Verso suelto
Cerrado por derribo
Abandonan las huellas de solares en los barrios antiguos y tampoco cuidan la ciudad nueva

La decisión de abandonarse se gesta en unos años, se toma en un segundo y puede durar décadas enteras, como si quien la adopta no sólo hubiera perdido las ganas de vivir, sino que quisiera mostrar a los demás la fealdad de su ruina, ... la agonía y caída de su fachada física.

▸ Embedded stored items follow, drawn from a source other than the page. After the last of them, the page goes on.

(** ** Line coverage of several packages *)
(** The targets of an environment start with the packages on the chain, the
    local ones follow in the order they were deployed in, while the coverage
    map takes the target of the same index for a local package: with a package
    on the chain, the lines of the local one are recorded under its address. *)
Example coverage_under_other_package :
  let onchain := MkMoveAddress 7 in let local := MkMoveAddress 8 in
  let abi := {| pa_package_id := local; pa_modules := [] |} in
  let ids := [onchain] ++ omap target_of [Was_Loaded true (local, abi, abi, [])] in
  ids = [onchain; local] ∧
  ∃ m, for_locals_with_package_ids Some demo_compile [["/"; "p"]] false ids = Some (Some m) ∧
    is_Some (lc_pc_to_line m !! MkLoc (MkModuleId onchain "m") 0 0) ∧ lc_pc_to_line m !! MkLoc (MkModuleId local "m") 0 0 = None.
Proof.
  split; [reflexivity|]. eexists. split; [vm_compute; reflexivity|]. split; [vm_compute; eauto|vm_compute; reflexivity].
Qed.
(** * buildspec: trace reduction, guard lowering and speculative assembly

    A shallow embedding of [cs6120/task 12/buildspec.ts].  The script reads a
    recorded trace (one JSON instruction per line) and a Bril program, folds
    and prunes the trace ([optimizeTrace]), lowers it to a guarded sequence
    plus a queue of deferred prints, and splices the result in front of the
    original body of [main].

    JavaScript numbers are IEEE-754 binary64, which is what Rocq's primitive
    [float] is; maps and sets are stdpp's [gmap] and [gset].  The script also
    defines [traceToGuarded], which [main] never calls: [main] has its own
    lowering loop; both are embedded, and so are the printer [brilToText]
    and the head of [main] that tests the arguments and parses the trace
    lines. *)

From Stdlib Require Import Floats DecimalString DecimalNat.
From stdpp Require Import gmap strings list.

Open Scope string_scope.
Open Scope list_scope.

(** ** Data model

    [bril-ts/bril.ts] only declares types; the records below carry exactly the
    fields [buildspec.ts] reads or writes.  A field that a JavaScript object
    may lack is an [option]. *)

(** A Bril type: a primitive name such as [int] or [bool], or a
    parameterised type such as [ptr<int>]. *)
Inductive Ty : Type :=
  | TPrim (name : string)
  | TParam (ctor : string) (arg : Ty).

(** A literal as [JSON.parse] delivers it. *)
Inductive Value : Type :=
  | VNum (n : float)
  | VBool (b : bool)
  | VStr (s : string).

Record Operation : Type := mkOp {
  op : string;
  dest : option string;
  type : option Ty;
  args : option (list string);
  value : option Value;
  labels : option (list string);
  funcs : option (list string)
}.

Inductive Instr : Type :=
  | Label (label : string)
  | Op (o : Operation).

Record Arg : Type := mkArg { arg_name : string; arg_type : Ty }.

Record Func : Type := mkFunc {
  fn_name : string;
  fn_args : option (list Arg);
  fn_type : option Ty;
  fn_instrs : option (list Instr)
}.

Record Program : Type := mkProgram { functions : list Func }.
(** * stock-analysis-agent: the indicator arithmetic and the prompt pipeline

    A shallow embedding of [src/main.py] and [src/app.py].

    Numbers.  A pandas / Python [float] is modelled by [float64]: an exact
    rational, one of the two infinities, or NaN, with the IEEE rules for
    the special values (NaN is absorbing, [x / 0] is an infinity or NaN,
    [inf - inf] is NaN).  Rounding, the sign of zero and the range of the
    exponent are abstracted in the arithmetic of the series: a finite
    result is exact and does not overflow to an infinity.  The range is
    modelled where Python raises on it ([fits_float]: the true division
    and the formatting of an [int]); a theorem on sums of the series that
    needs them to stay in range says so.

    Text.  The methods of [str] that depend on the Unicode tables
    ([strip], [upper], [lower]) are parameters of the model, as is the
    text of a float.

    Effects.  Printing, [input()], the market-data provider and the LLM
    endpoint are events of a trace threaded through a state-and-error
    monad; the provider and the endpoint are oracles of a [World]. *)

From Stdlib Require Import QArith Qcanon ZArith String Ascii List Lia.
From stdpp Require Import base numbers list strings pretty gmap.

(** ** Floating-point values *)

Inductive float64 : Type :=
| Fin (q : Qc)
| PInf
| NInf
| NaN.

Definition Qc_of_Z (z : Z) : Qc := Q2Qc (inject_Z z).
Definition Qc_of_nat (n : nat) : Qc := Qc_of_Z (Z.of_nat n).
Definition f_of_Z (z : Z) : float64 := Fin (Qc_of_Z z).
Definition f_of_nat (n : nat) : float64 := Fin (Qc_of_nat n).

Definition fneg (x : float64) : float64 :=
  match x with
  | Fin q => Fin (- q)%Qc
  | PInf => NInf
  | NInf => PInf
  | NaN => NaN
  end.
(** * osgrep: retrieval and ranking core

    A shallow embedding of the search pipeline ([Searcher.search]), the
    meta store ([MetaStore]), the embedding worker manager
    ([WorkerManager]) and the file-system traversal ([NodeFileSystem]),
    with the properties the specification states about them.

    Conventions of the embedding:
    - A finite JavaScript number is the rational it stands for
      ([JS.number], with [NaN] and the infinities apart; zero has no
      sign). What the sources read from a string or write as a literal
      is rounded to binary64 ([JS.toNumber]); the sums and products of
      the scoring are exact, and the statements about scores say which
      of them hold of the rounded products as well.
    - An [await]ed call of an external collaborator is a function that
      answers with an [outcome]: a value, or a thrown error.
    - A JavaScript [Map] whose iteration order is observed is an
      association list in insertion order ([JS.Map]); maps that are only
      looked up are [gmap]s, sets are [gset]s. *)

From Stdlib Require Import QArith Qround ZArith Lia Lqa Ascii String.
From stdpp Require Import base option list gmap sets strings pretty sorting.

Local Open Scope string_scope.
Local Open Scope Z_scope.

(** ** JavaScript values and built-ins used by the sources *)
Module JS.

(** A settled promise or a call that may throw. *)
Inductive outcome (A : Type) : Type :=
| Returned (a : A)
| Thrown (e : string).
Arguments Returned {A} a.
Arguments Thrown {A} e.
(** * process_schemas.py: the GA4GH schema-to-class generator

    A shallow embedding of [scripts/process_schemas.py].  The script reads
    the Avro definitions of the GA4GH protocol (one [.avsc] file per type),
    and prints one Python class per type, followed by the table of POST
    end points, into a single output file.

    Conventions of the embedding:
    - Python text is [string]; Avro names are ASCII identifiers, and text is
      compared character by character on the character codes, as Python
      compares it;
    - a Python exception is a value of [exn], and code that can raise returns
      a [result];
    - the output file is an append-only text: code that prints returns the
      text it printed together with its [result] (the monad [W]);
    - what comes from libraries whose code is not part of the script
      ([avro.schema.parse], [textwrap.fill], the JSON round trip of
      [formatSchema]) is a variable of the section that uses it. *)

From Stdlib Require Import String Ascii List Bool Sorted Permutation Lia.
From stdpp Require Import base option list strings gmap sorting.

Local Open Scope string_scope.
Local Open Scope list_scope.

(** ** Python text *)

Module Py.

(** [" " * n] *)
Fixpoint repeat_str (s : string) (n : nat) : string :=
  match n with
  | O => ""
  | S n' => s +:+ repeat_str s n'
  end.

(** [sep.join(l)] *)
Fixpoint join (sep : string) (l : list string) : string :=
  match l with
  | [] => ""
  | [x] => x
  | x :: l' => x +:+ sep +:+ join sep l'
  end.

(** [c.lower()] on one ASCII character: the letters A to Z move to a to z. *)
Definition lower_char (c : ascii) : ascii :=
  let n := nat_of_ascii c in
  if (65 <=? n)%nat && (n <=? 90)%nat then ascii_of_nat (n + 32) else c.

Se abandonan las personas que dejan de pelear contra las enfermedades o contra el deterioro de los años y se dejan las ciudades, cuando sus hijos desertan de cuidar el patrimonio que recibieron o no son capaces de distinguir qué es aquello que tendrían que mantener.
Abandonarse es una tentación humana cuando el sendero se llena de abrojos que dejan la piel marcada y apenas hay fuentes de agua clara en que refrescarse, y muchos menos miradores amenos con los que justificar qu e los pies se hayan llenado de ampollas . Se abandona el adulto deprimido en la rueda alienante de algunos trabajos, como si pensara que no merece la pena seguir para preparar informes abstrusos o vender lo que nadie quiere comprar; se llega a abandonar la madre que ve que sus hijos volaron del nido y no le quedan amigas con las que compartir el vacío de los días iguales, y se abandona el enfermo que sabe que su final estará tan cerca si descansa en casa como si se presta a hacer de laboratorio humano para que los médicos prueben nuevos tratamientos. Quizá sea cobarde, pero hay veces que la cabeza deja de motivar con paraísos y desafíos, y quien no tiene cuerpo para machacarse el bazo mientras corre o quien no es capaz de autosugestionarse con el yoga puede pensar que es el momento de pasar de pantalla o directamente de fundir a negro.
Llega el que se cansa de hablar solo, el que peina canas y se da cuenta de que con su edad hay quien ha hecho lo que él soñó cuanto tenía veinte, el que busca culpables de su fracaso y a lo mejor los hay, pero sabe que el principal es él mismo. Los que vienen de cerrar un negocio o darse de alta en la oficina del paro no es normal que crean en cursos para reciclarse ni conocerán aguas del Jordán de las que salgan transfigurados en hombres nuevos capaces de superar grandes retos ininteligibles escritos con gerundios en inglés.
Lo mismo pasa a las ciudades, que están formadas por personas. Algunos de sus habitantes tienen en sí la llama de la vitalidad y de la ilusión y las hacen hermosas: su patio es el más cuidado, la fachada luce y quien se asoma al zaguán les envidia la suerte de vivir en un rincón donde es díficil saber de qué espadaña o torre llegan las campanas que no despiertan, sino que acompasan el dulce sueño. Otros se cansan de ejercer porque les han hablado de formas de vida más modernas y dejan vacía una Córdoba bella. No sólo abandonan las huellas de solares en las feligresías antiguas, y allí campan las astutas ratas y la maleza que aparece para desmentir que toda la naturaleza es hermosa, sino que tampoco se preocupan de la que hicieron nueva. Si fueron capaces de quemar una tierra que era hermosa, por qué no iban a alfombrar la nueva con servilletas, paquetes de tabaco y latas de bebidas isotónicas. Se agradece que el Ayuntamiento haga planes de limpieza, pero esta Córdoba es desde hace demasiado un enfermo abatido por cuya vida no se teme, pero que no cambia de cara aunque de vez en cuando lo afeiten y peinen. Nadie sabe lo consolado y libre que está a veces quien cuelga un cartel de cerrado por derribo.